If you're familiar with the term Ethernet, you probably know it as the kind of cable (most commonly known as a Cat 6 Ethernet cable) used to connect your internet provider's modem to your wireless router. Or, if you're a serious gamer, it's the cable you use to connect your PC or console directly to the network to get the lowest latency.
That's a pretty common thing, but it's not exactly what we're talking about with in-car Ethernet. Formally, Ethernet isn't actually a single type of cable at all; it's a networking standard that defines a way for multiple devices to interact securely and reliably.
(By the way, Ethernet is capitalized because it refers to a technology trademarked by Xerox in the 1970s. Xerox released the trademark so that the technology could ultimately become a cross-industry standard, but it's still a proper name.)
The thing you typically call "an Ethernet cable" at home internally contains pairs of smaller cables, twisted together, which is why they're often called "twisted-pair." At each end, they typically have an RJ45 connector, which looks like an oversized phone jack. The formal name for this kind of cable is 100BASE-T or 1000BASE-T, referring to its speed of either 100 megabits or 1,000 megabits (a gigabit) of data per second. If you're on gigabit Ethernet, that should provide enough bandwidth to transfer a 4K movie in about four minutes.
When it comes to modern in-car data, even that is far too slow. Greater speed requires a different sort of cable altogether. "We are talking a technology that's called T1," Amir Bar-Niv said.
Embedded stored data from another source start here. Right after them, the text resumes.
(* ===== verification/NetTcp.v ===== *)
(** * DNS over TCP (net_tcp.c)

    A TCP socket of dnsperf frames messages with a two byte length.  The receiving thread
    collects what the kernel delivers until a frame is complete ([tcp_recv]); the sending
    thread sends a frame, continues a frame that was sent in part, and reconnects
    ([tcp_sendto], [tcp_sockready]).  What the system calls return is an argument. *)

From S2P Require Import Prelude Dnsperf.

Definition TCP_RECV_BUF_SIZE : nat := Z.to_nat 65537.
Definition TCP_SEND_BUF_SIZE : nat := Z.to_nat 65537.

Lemma TCP_RECV_BUF_SIZE_val : Z.of_nat TCP_RECV_BUF_SIZE = 65537%Z.
Proof. unfold TCP_RECV_BUF_SIZE. lia. Qed.
Lemma TCP_SEND_BUF_SIZE_val : Z.of_nat TCP_SEND_BUF_SIZE = 65537%Z.
Proof. unfold TCP_SEND_BUF_SIZE. lia. Qed.
#[global] Opaque TCP_RECV_BUF_SIZE TCP_SEND_BUF_SIZE.

(** The [errno] values that are told apart. *)
Inductive errno : Set :=
| E_AGAIN | E_INPROGRESS | E_BADF | E_CONNREFUSED | E_CONNRESET | E_NOTCONN | E_PIPE | E_other.

#[export] Instance errno_eq_dec : EqDecision errno.
Proof. solve_decision. Defined.

(** [struct perf__tcp_socket]; [wire], [sent_cb] and [events] are for the specification: the
    bytes written to the current connection, the ids [sock->sent] was called with, and the
    events [sock->event] was called with. *)
Record tcp : Type := Tcp {
  fd : Z;
  recvbuf : list Z;
  sendbuf : list Z;
  at_ : nat;
  sending : nat;
  is_ready : bool;
  need_reconnect : bool;
  have_more : bool;
  is_sending : bool;
  recvfd : Z;
  recv_need_reconn : Z;
  qid : Z;
  conn_ts : Z;
  conn_event : perf_socket_event;
  conning_event : perf_socket_event;
  num_queries_per_conn : Z;
  nqpc_timeout : Z;
  nqpc_sent : Z;
  nqpc_recv : Z;
  nqpc_ts : Z;
  wire : list Z;
  sent_cb : list Z;
  events : list (perf_socket_event * Z);
}.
He's vice-president of marketing at Marvell Semiconductor, a California-based major international provider of semiconductors and networking equipment. "Everything we are doing, 100 [megabit], gigabit, multi-gig, and 25 gig, all were designed for T1."
When Bar-Niv says "25 gig" he means 25 gigabits, enough speed to transfer that same 4K movie in eight seconds, with plenty of bandwidth to spare for all the making-of featurettes you could ever want.
The type of cable here is optimized not only for speed, but also for automotive use. It's thinner and lighter than the cables you have jumbled up behind your desk and less expensive, too—a pair of wires wound into a single cable, or even a single fiber-optic thread, offering all the bandwidth needed for next-generation SDV applications, using a newer type of standard connector called T1
It wasn't always that way. In fact, in-car Ethernet goes back 15 years. "It was first introduced by BMW on the F01 7 Series model in 2008," Ian Riches said. He's the VP of automotive practice at TechInsights, an international firm with a focus on semiconductor analysis. "It was initially used for the diagnostics port, and also for a 20-Mbps front-seat/rear-seat link on the infotainment system." That first application used 100BASE-T cabling, like you'd use at home.
Those evolving cable standards are a key part of the system, of course, but to really make a network you need a place to plug them. On one end, you have the sensors and systems that generate the data and do the work. On the other end are the car's various processors that handle the data. Keeping everything moving in the right direction requires a series of network interchanges, devices called switches and routers.